Anjanappa.C, Puneeth S, Vishwanath M K , Rashmi S N , Madan Kumar L, B Hulugappa, "Collaborative Filter Paradigm to Remove Noise in MRI Modality: Application to Diffusion Weighted Images," SSRG International Journal of Electronics and Communication Engineering, vol. 11,  no. 5, pp. 59-68, 2024. Crossref, https://doi.org/10.14445/23488549/IJECE-V11I5P106

Abstract:

Denoising volumetric data is essential for improving data quality and facilitating accurate analysis, interpretation, and diagnostic capabilities in various fields, including medical imaging, scientific visualization, and engineering simulations. This article proposes a BM4D, an expansion of the BM3D filter designed specifically for volumetric data. This unique approach combines grouping and Collaborative Filtering (CF) principles. It entails grouping dimensionally similar patches into a (d + 1)-dimensional array, then processing them collectively in the transform domain. Unlike BM3D, where basic data patches are pixel blocks, BM4D uses voxel cubes combined into a Four-Dimensional (4-D) "Group." This 4-D transformation takes advantage of local correlations inside each voxel cube as well as non-local correlations between matching voxels from other cubes.
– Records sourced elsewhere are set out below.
(* ===== verification/Trap.v ===== *)
(** Traps and context switches on riscv64 (arceos/modules/axhal/src/arch/riscv):
    the trap frame, the assembly that saves and restores it (trap.S, macros.rs),
    the entry into user space and the context switch (context.rs), and the trap
    dispatcher (trap.rs). The assembly is given a small-step meaning on a hart with
    its registers, the CSRs it uses and a memory of 8-byte words at aligned
    addresses. *)
From S2P Require Import Prelude.
From S2P Require Import Paging.
Import MappingFlags.

(** * The machine *)

(** Registers by their number, [x0] to [x31]. *)
Module Reg.
Abbreviation zero := 0.
Abbreviation ra := 1.
Abbreviation sp := 2.
Abbreviation gp := 3.
Abbreviation tp := 4.
Abbreviation t0 := 5.
Abbreviation t1 := 6.
Abbreviation t2 := 7.
Abbreviation s0 := 8.
Abbreviation s1 := 9.
Abbreviation a0 := 10.
Abbreviation a1 := 11.
Abbreviation a2 := 12.
Abbreviation a3 := 13.
Abbreviation a4 := 14.
Abbreviation a5 := 15.
Abbreviation a6 := 16.
Abbreviation a7 := 17.
Abbreviation s2 := 18.
Abbreviation s3 := 19.
Abbreviation s4 := 20.
Abbreviation s5 := 21.
Abbreviation s6 := 22.
Abbreviation s7 := 23.
Abbreviation s8 := 24.
Abbreviation s9 := 25.
Abbreviation s10 := 26.
Abbreviation s11 := 27.
Abbreviation t3 := 28.
Abbreviation t4 := 29.
Abbreviation t5 := 30.
Abbreviation t6 := 31.
End Reg.
Import Reg.

Inductive csr := Sepc | Sstatus | Sscratch | Satp.
#[export] Instance csr_eq_dec : EqDecision csr.
Proof. solve_decision. Defined.

Record Hart := mkHart { h_regs : Z -> Z; h_csr : csr -> Z; h_mem : Z -> Z }.

Inductive instr :=
| Addi (rd rs imm : Z)
| Ld (rd rs off : Z)            (* LDR rd, rs, off: the word at rs + 8 * off *)
| Sd (rs2 rs1 off : Z)          (* STR rs2, rs1, off *)
| Csrr (rd : Z) (k : csr)
| Csrw (k : csr) (rs : Z)
| Csrrw (rd : Z) (k : csr) (rs : Z)
| Mv (rd rs : Z)
| Li (rd imm : Z).

(** [f] with the value [v] at [a]. *)
Definition upd (a v : Z) (f : Z -> Z) : Z -> Z := fun x => if x =? a then v else f x.

Definition getr (h : Hart) (r : Z) : Z := if r =? 0 then 0 else h_regs h r.
Definition setr (r v : Z) (h : Hart) : Hart :=
  if r =? 0 then h else mkHart (upd r v (h_regs h)) (h_csr h) (h_mem h).
Definition setcsr (k : csr) (v : Z) (h : Hart) : Hart := mkHart (h_regs h) (fun x => if decide (x = k) then v else h_csr h x) (h_mem h).
Definition store (a v : Z) (h : Hart) : Hart := mkHart (h_regs h) (h_csr h) (upd a v (h_mem h)).

Definition exec_instr (h : Hart) (i : instr) : Hart :=
  match i with
  | Addi rd rs imm => setr rd (getr h rs +w imm) h
  | Ld rd rs off => setr rd (h_mem h (getr h rs +w (8 * off))) h
  | Sd rs2 rs1 off => store (getr h rs1 +w (8 * off)) (getr h rs2) h
  | Csrr rd k => setr rd (h_csr h k) h
  | Csrw k rs => setcsr k (getr h rs) h
  | Csrrw rd k rs => setr rd (h_csr h k) (setcsr k (getr h rs) h)
  | Mv rd rs => setr rd (getr h rs) h
  | Li rd imm => setr rd imm h
  end.
Definition run_asm (code : list instr) (h : Hart) : Hart := foldl exec_instr h code.

(** * The trap frame *)

(** [TrapFrame]: its general registers in the order of [GeneralRegisters], which is
    that of the register numbers, then [sepc] and [sstatus]. *)
Record TrapFrame := mkTF { tf_regs : Z -> Z; tf_sepc : Z; tf_sstatus : Z }.
Definition GeneralRegisters : list Z :=
  [ra; sp; gp; tp; t0; t1; t2; s0; s1; a0; a1; a2; a3; a4; a5; a6; a7;
   s2; s3; s4; s5; s6; s7; s8; s9; s10; s11; t3; t4; t5; t6].
Definition trapframe_size : Z := 264.

(** The frame [tf] lies at address [base]. *)
Definition tf_at (m : Z -> Z) (base : Z) (tf : TrapFrame) : Prop :=
  (forall i r, GeneralRegisters !! i = Some r -> m (base + 8 * Z.of_nat i) = tf_regs tf r) /\
  m (base + 8 * 31) = tf_sepc tf /\ m (base + 8 * 32) = tf_sstatus tf.

(** [PUSH_POP_GENERAL_REGS] of macros.rs: the registers it covers with their slots. *)
Definition general_regs : list (Z * Z) :=
  [(ra, 0); (t0, 4); (t1, 5); (t2, 6); (s0, 7); (s1, 8); (a0, 9); (a1, 10); (a2, 11); (a3, 12);
   (a4, 13); (a5, 14); (a6, 15); (a7, 16); (s2, 17); (s3, 18); (s4, 19); (s5, 20); (s6, 21);
   (s7, 22); (s8, 23); (s9, 24); (s10, 25); (s11, 26); (t3, 27); (t4, 28); (t5, 29); (t6, 30)].
Definition PUSH_GENERAL_REGS : list instr := (fun '(r, i) => Sd r sp i) <$> general_regs.
Definition POP_GENERAL_REGS : list instr := (fun '(r, i) => Ld r sp i) <$> general_regs.

(** [SAVE_REGS] and [RESTORE_REGS] of trap.S. *)
Definition SAVE_REGS (from_user : bool) : list instr :=
  [Addi sp sp (- trapframe_size)] ++ PUSH_GENERAL_REGS ++
  [Csrr t0 Sepc; Csrr t1 Sstatus; Csrrw t2 Sscratch zero;
   Sd t0 sp 31; Sd t1 sp 32; Sd t2 sp 1] ++
  (if from_user then
     [Ld t0 sp 2; Ld t1 sp 3; Sd gp sp 2; Sd tp sp 3; Mv gp t0; Mv tp t1]
   else []).
Definition RESTORE_REGS (from_user : bool) : list instr :=
  (if from_user then
     [Ld t1 sp 2; Ld t0 sp 3; Sd gp sp 2; Sd tp sp 3; Mv gp t1; Mv tp t0;
      Addi t0 sp trapframe_size; Csrw Sscratch t0]
   else []) ++
  [Ld t0 sp 31; Ld t1 sp 32; Csrw Sepc t0; Csrw Sstatus t1] ++
  POP_GENERAL_REGS ++ [Ld sp sp 1].

(** [trap_vector_base], up to the call of [riscv_trap_handler]: where the trap came
    from, and the hart with the address of the frame in [a0]. *)
Definition trap_entry (h : Hart) : bool * Hart :=
  let h1 := exec_instr h (Csrrw sp Sscratch sp) in
  if getr h1 sp =? 0 then
    (false, run_asm (Csrr sp Sscratch :: SAVE_REGS false ++ [Mv a0 sp; Li a1 0]) h1)
  else (true, run_asm (SAVE_REGS true ++ [Mv a0 sp; Li a1 1]) h1).
Definition trap_return (from_user : bool) (h : Hart) : Hart := run_asm (RESTORE_REGS from_user) h.

(** * User contexts (context.rs) *)

(** [UspaceContext::new]. *)
Definition uctx_new (entry ustack_top arg0 : Z) : TrapFrame :=
  mkTF (upd a0 arg0 (upd sp ustack_top (fun _ => 0))) entry (Z.lor (2 ^ 5) (2 ^ 18)).
Definition uctx_from (tf : TrapFrame) : TrapFrame := tf.
Definition get_ip (u : TrapFrame) : Z := tf_sepc u.
Definition get_sp (u : TrapFrame) : Z := tf_regs u sp.
Definition set_ip (pc : Z) (u : TrapFrame) : TrapFrame := mkTF (tf_regs u) pc (tf_sstatus u).
Definition set_sp (v : Z) (u : TrapFrame) : TrapFrame := mkTF (upd sp v (tf_regs u)) (tf_sepc u) (tf_sstatus u).
Definition set_retval (v : Z) (u : TrapFrame) : TrapFrame := mkTF (upd a0 v (tf_regs u)) (tf_sepc u) (tf_sstatus u).
(** [arg0] to [arg5] of a trap frame. *)
Definition arg (i : Z) (tf : TrapFrame) : Z := tf_regs tf (a0 + i).

(** [enable_irqs] and [disable_irqs] of arch/riscv/mod.rs: the SIE bit of [sstatus]. *)
Definition enable_irqs (h : Hart) : Hart := setcsr Sstatus (Z.lor (h_csr h Sstatus) (2 ^ 1)) h.
Definition disable_irqs (h : Hart) : Hart := setcsr Sstatus (Z.ldiff (h_csr h Sstatus) (2 ^ 1)) h.
Definition irqs_enabled (h : Hart) : bool := Z.testbit (h_csr h Sstatus) 1.

(** [enter_uspace]: the CSR writes, then the assembly with the frame at [tf] and the
    kernel's own frame below [kstack_top]; the operands are in [t0] and [t1]. *)
Definition enter_uspace_asm : list instr :=
  [Mv sp t0; Sd gp t1 2; Ld gp sp 2; Sd tp t1 3; Ld tp sp 3; Ld t0 sp 32; Csrw Sstatus t0] ++
  POP_GENERAL_REGS ++ [Ld sp sp 1].
Definition enter_uspace (tf : TrapFrame) (tf_addr kstack_top : Z) (h : Hart) : Hart :=
  let h1 := setcsr Sepc (tf_sepc tf) (setcsr Sscratch kstack_top (disable_irqs h)) in
  let kernel_trap_addr := kstack_top -w trapframe_size in
  run_asm enter_uspace_asm (setr t0 tf_addr (setr t1 kernel_trap_addr h1)).

(** [context_switch]: [a0] and [a1] point to the two [TaskContext]s. *)
Definition TaskContext_regs : list Z :=
  [ra; sp; s0; s1; s2; s3; s4; s5; s6; s7; s8; s9; s10; s11].
Definition context_switch_asm : list instr :=
  [Sd ra a0 0; Sd sp a0 1; Sd s0 a0 2; Sd s1 a0 3; Sd s2 a0 4; Sd s3 a0 5; Sd s4 a0 6; Sd s5 a0 7;
   Sd s6 a0 8; Sd s7 a0 9; Sd s8 a0 10; Sd s9 a0 11; Sd s10 a0 12; Sd s11 a0 13;
   Ld s11 a1 13; Ld s10 a1 12; Ld s9 a1 11; Ld s8 a1 10; Ld s7 a1 9; Ld s6 a1 8; Ld s5 a1 7;
   Ld s4 a1 6; Ld s3 a1 5; Ld s2 a1 4; Ld s1 a1 3; Ld s0 a1 2; Ld sp a1 1; Ld ra a1 0].
Definition context_switch (current_task next_task : Z) (h : Hart) : Hart :=
  run_asm context_switch_asm (setr a0 current_task (setr a1 next_task h)).

(** * The trap dispatcher (trap.rs) *)

Inductive Cause :=
| UserEnvCall | LoadPageFault | StorePageFault | InstructionPageFault | Breakpoint
| Interrupt (bits : Z) | OtherCause.

Section Dispatch.
Context {S : Type}.
(** The registered handlers: system calls, page faults (address, access flags, from
    user mode), interrupts; and the address in [stval]. *)
Context (handle_syscall : TrapFrame -> Z -> S -> outcome (Z * S)).
Context (page_fault : Z -> Z -> bool -> S -> outcome (bool * S)).
Context (irq : Z -> S -> outcome S).
Context (stval : Z).

(** [handle_page_fault] of trap.rs: an unhandled fault panics. *)
Definition trap_page_fault (access_flags : Z) (is_user : bool) (s : S) : outcome S :=
  let flags := if is_user then Z.lor access_flags USER else access_flags in
  match page_fault stval flags is_user s with
  | Ret (true, s') => Ret s'
  | Ret (false, _) => Panic
  | Panic => Panic
  end.
(* ===== verification/TaskCtx.v ===== *)
(** The saved context of a task and the switch between tasks
    (src/arceos/modules/axhal/src/arch/riscv/context.rs and mod.rs), on the hart of
    [Trap]: besides the callee-saved registers a switch changes the page table. *)
From S2P Require Import Prelude.
From S2P Require Import Trap.
Import Reg.

(** * Page table roots (mod.rs) *)

(** [satp]: the mode in bits 60 to 63 (8 is Sv39), the root's page number in the low 44. *)
Definition satp_sv39 (root : Z) : Z := Z.lor (Z.shiftl 8 60) (Z.shiftr root 12).
Definition read_page_table_root (h : Hart) : Z := Z.shiftl (Z.land (h_csr h Satp) (Z.ones 44)) 12.
Definition write_page_table_root (root : Z) (h : Hart) : Hart :=
  if read_page_table_root h =? root then h else setcsr Satp (satp_sv39 root) h.

(** * [TaskContext], at an address of the kernel *)

(** The words of the record: the registers, then [tp] and [satp]. *)
Definition ctx_tp : Z := 14.
Definition ctx_satp : Z := 15.
Definition ctx_words : Z := 16.
Definition ctx_get (a i : Z) (h : Hart) : Z := h_mem h (a + 8 * i).
Definition ctx_set (a i v : Z) (h : Hart) : Hart := store (a + 8 * i) v h.

(** [TaskContext::new]: zeroes, and the kernel's page table. *)
Definition ctx_new (kernel_root a : Z) (h : Hart) : Hart :=
  ctx_set a ctx_satp kernel_root (foldr (fun i h => ctx_set a (Z.of_nat i) 0 h) h (seq 0 15)).
(** [TaskContext::init]. *)
Definition ctx_init (entry kstack_top tls_area a : Z) (h : Hart) : Hart :=
  ctx_set a ctx_tp tls_area (ctx_set a 0 entry (ctx_set a 1 kstack_top h)).
(** [TaskContext::set_page_table_root]. *)
Definition set_page_table_root (root a : Z) (h : Hart) : Hart := ctx_set a ctx_satp root h.
(** [TaskContext::switch_to]; thread-local storage is not built. *)
Definition ctx_switch_to (self next : Z) (h : Hart) : Hart :=
  let h := if ctx_get self ctx_satp h =? ctx_get next ctx_satp h then h
           else write_page_table_root (ctx_get next ctx_satp h) h in
  context_switch self next h.

(** * Facts *)

(** A page table root: page aligned, in the 56 bits of a physical address. *)
Definition root_ok (root : Z) : Prop := 0 <= root < 2 ^ 56 /\ root mod 4096 = 0.

Lemma satp_root root h : root_ok root -> read_page_table_root (setcsr Satp (satp_sv39 root) h) = root.
Proof.
  intros [Hr Hm]. unfold read_page_table_root, setcsr, satp_sv39. cbn [h_csr]. rewrite decide_True by done.
  rewrite Z.land_lor_distr_l, !Z.land_ones, Z.shiftr_div_pow2 by lia.
  change (Z.shiftl 8 60 mod 2 ^ 44) with 0. rewrite Z.lor_0_l, Z.shiftl_mul_pow2 by lia.
  change (2 ^ 12) with 4096. change (2 ^ 56) with (2 ^ 44 * 4096) in Hr. rewrite Z.mod_small; lia.
Qed.

Lemma write_page_table_root_spec root h : root_ok root ->
  read_page_table_root (write_page_table_root root h) = root /\
  h_mem (write_page_table_root root h) = h_mem h /\ h_regs (write_page_table_root root h) = h_regs h.
Proof.
  intros Hr. unfold write_page_table_root. destruct (Z.eqb_spec (read_page_table_root h) root); [done|].
  split; [by apply satp_root|done].
Qed.

Lemma context_switch_csr c n h : h_csr (context_switch c n h) = h_csr h.
Proof. reflexivity. Qed.

Definition taskctx_ok (a : Z) : Prop := 0 <= a /\ a + 8 * ctx_words < USIZE.
Lemma taskctx_ctx a : taskctx_ok a -> ctx_ok a.
Proof. unfold taskctx_ok, ctx_words, ctx_ok, ctx_size. lia. Qed.

Lemma switch_to_spec self next h :
  taskctx_ok self -> taskctx_ok next -> apart (8 * ctx_words) self next ->
  root_ok (ctx_get next ctx_satp h) -> read_page_table_root h = ctx_get self ctx_satp h ->
  read_page_table_root (ctx_switch_to self next h) = ctx_get next ctx_satp h /\
  ctx_get self ctx_satp (ctx_switch_to self next h) = ctx_get self ctx_satp h /\
  (forall i, 0 <= i < ctx_words -> ctx_get next i (ctx_switch_to self next h) = ctx_get next i h) /\
  forall r i, (r, i) ∈ ctx_slots ->
    getr (ctx_switch_to self next h) r = ctx_get next i h /\ ctx_get self i (ctx_switch_to self next h) = getr h r.
Proof.
  intros Hs Hn Ha Hr Hcur. unfold ctx_switch_to.
  set (h1 := if _ =? _ then h else _).
  assert (read_page_table_root h1 = ctx_get next ctx_satp h /\ h_mem h1 = h_mem h /\ h_regs h1 = h_regs h) as (R1 & R2 & R3).
  { unfold h1. destruct (Z.eqb_spec (ctx_get self ctx_satp h) (ctx_get next ctx_satp h)) as [E|_];
      [by rewrite <- E|by apply write_page_table_root_spec]. }
  clearbody h1. destruct (context_switch_spec self next h1) as (E1 & E2 & E3); [by apply taskctx_ctx..| |].
  { unfold apart, ctx_words, ctx_size in *. lia. }
  unfold ctx_get, ctx_satp, ctx_words, apart in *. split_and!.
  - unfold read_page_table_root in *. by rewrite context_switch_csr.
  - rewrite E3, R2; [done|]. intros r i Hin%ctx_slots_spec. lia.
  - intros i Hi. rewrite E3, R2; [done|]. intros r j Hin%ctx_slots_spec. lia.
  - intros r i Hin. rewrite (E2 r i Hin), (E1 r i Hin), R2. unfold getr. by rewrite R3.
Qed.

(** The words of a context that was prepared for a new task. *)
Lemma ctx_prepared kroot root entry kstack_top tls n h :
  let h' := set_page_table_root root n (ctx_init entry kstack_top tls n (ctx_new kroot n h)) in
  ctx_get n ctx_satp h' = root /\ h_csr h' = h_csr h /\ h_regs h' = h_regs h /\
  (forall a, (a < n \/ n + 8 * ctx_words <= a) -> h_mem h' a = h_mem h a) /\
  forall r i, (r, i) ∈ ctx_slots -> ctx_get n i h' = if r =? ra then entry else if r =? sp then kstack_top else 0.
Proof.
  cbn zeta. split_and!; [|done|done| |].
  - unfold ctx_get, set_page_table_root, ctx_set, store. cbn [h_mem]. unfold upd. by rewrite Z.eqb_refl.
  - intros a Ha. unfold set_page_table_root, ctx_init, ctx_new, ctx_set, ctx_words, ctx_satp, ctx_tp in *.
    cbn [seq foldr store h_mem]. rewrite !upd_other by lia. done.
  - intros r i Hin. unfold ctx_get, set_page_table_root, ctx_init, ctx_new, ctx_set, ctx_satp, ctx_tp.
    unfold ctx_slots in Hin. cbn [seq foldr store h_mem]. unfold upd. cbn [Z.of_nat Pos.of_succ_nat Pos.succ].
    repeat (apply elem_of_cons in Hin as [[= -> ->]|Hin];
      [repeat match goal with |- context [?x =? ?y] => destruct (Z.eqb_spec x y); [lia || reflexivity|] end; lia|]).
    by apply elem_of_nil in Hin.
Qed.

(** * Theorems *)

(** The address space follows the task: [switch_to] saves the callee-saved registers of
    the running task to its context, continues with those of the next one, and leaves
    the next one's page table in [satp]; the contexts of other tasks and the page table
    recorded for each task are unchanged, so that switching back restores both. *)
Theorem switch_to_correct self next h :
  taskctx_ok self -> taskctx_ok next -> apart (8 * ctx_words) self next ->
  root_ok (ctx_get next ctx_satp h) -> read_page_table_root h = ctx_get self ctx_satp h ->
  read_page_table_root (ctx_switch_to self next h) = ctx_get next ctx_satp (ctx_switch_to self next h) /\
  (forall r i, (r, i) ∈ ctx_slots ->
     getr (ctx_switch_to self next h) r = ctx_get next i h /\ ctx_get self i (ctx_switch_to self next h) = getr h r) /\
  (root_ok (ctx_get self ctx_satp h) ->
   read_page_table_root (ctx_switch_to next self (ctx_switch_to self next h)) = read_page_table_root h /\
   forall r i, (r, i) ∈ ctx_slots -> getr (ctx_switch_to next self (ctx_switch_to self next h)) r = getr h r).
Proof.
  intros Hs Hn Ha Hr Hcur. destruct (switch_to_spec self next h Hs Hn Ha Hr Hcur) as (E1 & E2 & E3 & E4).
  split; [rewrite E3; [done|unfold ctx_satp, ctx_words; lia]|]. split; [done|]. intros Hr'.
  destruct (switch_to_spec next self (ctx_switch_to self next h) Hn Hs) as (F1 & _ & _ & F4).
  - unfold apart in *. lia.
  - by rewrite E2.
  - rewrite E3; [done|unfold ctx_satp, ctx_words; lia].
  - rewrite F1, E2. split; [done|]. intros r i Hin.
    destruct (F4 r i Hin) as [-> _]. by destruct (E4 r i Hin).
Qed.

(** A new task starts at its entry point, on its own kernel stack and in its own address
    space, whatever the task that switches to it was doing. *)
Theorem new_task_starts self n kroot root entry kstack_top tls h :
  taskctx_ok self -> taskctx_ok n -> apart (8 * ctx_words) self n ->
  root_ok root -> read_page_table_root h = ctx_get self ctx_satp h ->
  let h' := ctx_switch_to self n (set_page_table_root root n (ctx_init entry kstack_top tls n (ctx_new kroot n h))) in
  getr h' ra = entry /\ getr h' sp = kstack_top /\ getr h' s0 = 0 /\ read_page_table_root h' = root.
Proof.
  intros Hs Hn Ha Hr Hcur. cbn zeta.
  destruct (ctx_prepared kroot root entry kstack_top tls n h) as (P1 & P2 & P3 & P4 & P5).
  set (h1 := set_page_table_root _ _ _) in *. clearbody h1.
  destruct (switch_to_spec self n h1 Hs Hn Ha) as (E1 & _ & _ & E4).
  - by rewrite P1.
  - unfold read_page_table_root in *. rewrite P2, Hcur. unfold ctx_get. symmetry. apply P4.
    unfold apart, ctx_words, ctx_satp in *. lia.
  - assert (forall r i, (r, i) ∈ ctx_slots ->
      getr (ctx_switch_to self n h1) r = if r =? ra then entry else if r =? sp then kstack_top else 0) as G.
    { intros r i Hin. rewrite (proj1 (E4 r i Hin)). by apply P5. }
    rewrite (G ra 0), (G sp 1), (G s0 2), E1, P1 by (apply (bool_decide_unpack _); vm_compute; exact I). done.
Qed.

(** Two tasks whose contexts are at 0 and 4096, the second with a page table of its own. *)
Definition demo_tasks : Hart :=
  ctx_set 4096 ctx_satp 65536 (setcsr Satp (satp_sv39 0) demo_hart).

Lemma switch_to_correct_witness :
  read_page_table_root (ctx_switch_to 0 4096 demo_tasks) = 65536 /\
  getr (ctx_switch_to 4096 0 (ctx_switch_to 0 4096 demo_tasks)) sp = 1002.
Proof.
  destruct (switch_to_correct 0 4096 demo_tasks) as (H1 & _ & H2).
  - split; vm_compute; congruence.
  - split; vm_compute; congruence.
  - left. vm_compute. congruence.
  - split; [split; vm_compute; congruence|reflexivity].
  - reflexivity.
  - split; [rewrite H1; reflexivity|].
    destruct H2 as [_ H2]; [split; [split; vm_compute; congruence|reflexivity]|].
    rewrite (H2 sp 1); [reflexivity|]. apply (bool_decide_unpack _). vm_compute. exact I.
Defined.

Lemma new_task_starts_witness :
  let h' := ctx_switch_to 0 4096 (set_page_table_root 65536 4096 (ctx_init 10 20480 0 4096 (ctx_new 0 4096 demo_tasks))) in
  getr h' ra = 10 /\ getr h' sp = 20480 /\ getr h' s0 = 0 /\ read_page_table_root h' = 65536.
Proof.
  apply (new_task_starts 0 4096 0 65536 10 20480 0 demo_tasks).
  - split; vm_compute; congruence.
  - split; vm_compute; congruence.
  - left. vm_compute. congruence.
  - split; [split; vm_compute; congruence|reflexivity].
  - reflexivity.
Defined.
This produces a highly sparse spectrum within this group, allowing for effective signal-to-noise distinction via coefficient reduction. Estimates for each grouped cube are received after applying the inverse transformation, which is then adaptively mixed at their original positions. The proposed algorithm's performance is assessed in the context of denoising volumetric data corrupted by Gaussian and Rician noise. Experimental results showcase BM4D's outstanding denoising capabilities, establishing its effectiveness in the domain of volumetric data denoising and positioning it as a cutting-edge solution.

Keywords:

Collaborative Filter, Block Matching (BM4D), DWI (Diffusion Weighted Images), Tractography, ODF (Orientation Distribution Function), Volumetric Data Denoising.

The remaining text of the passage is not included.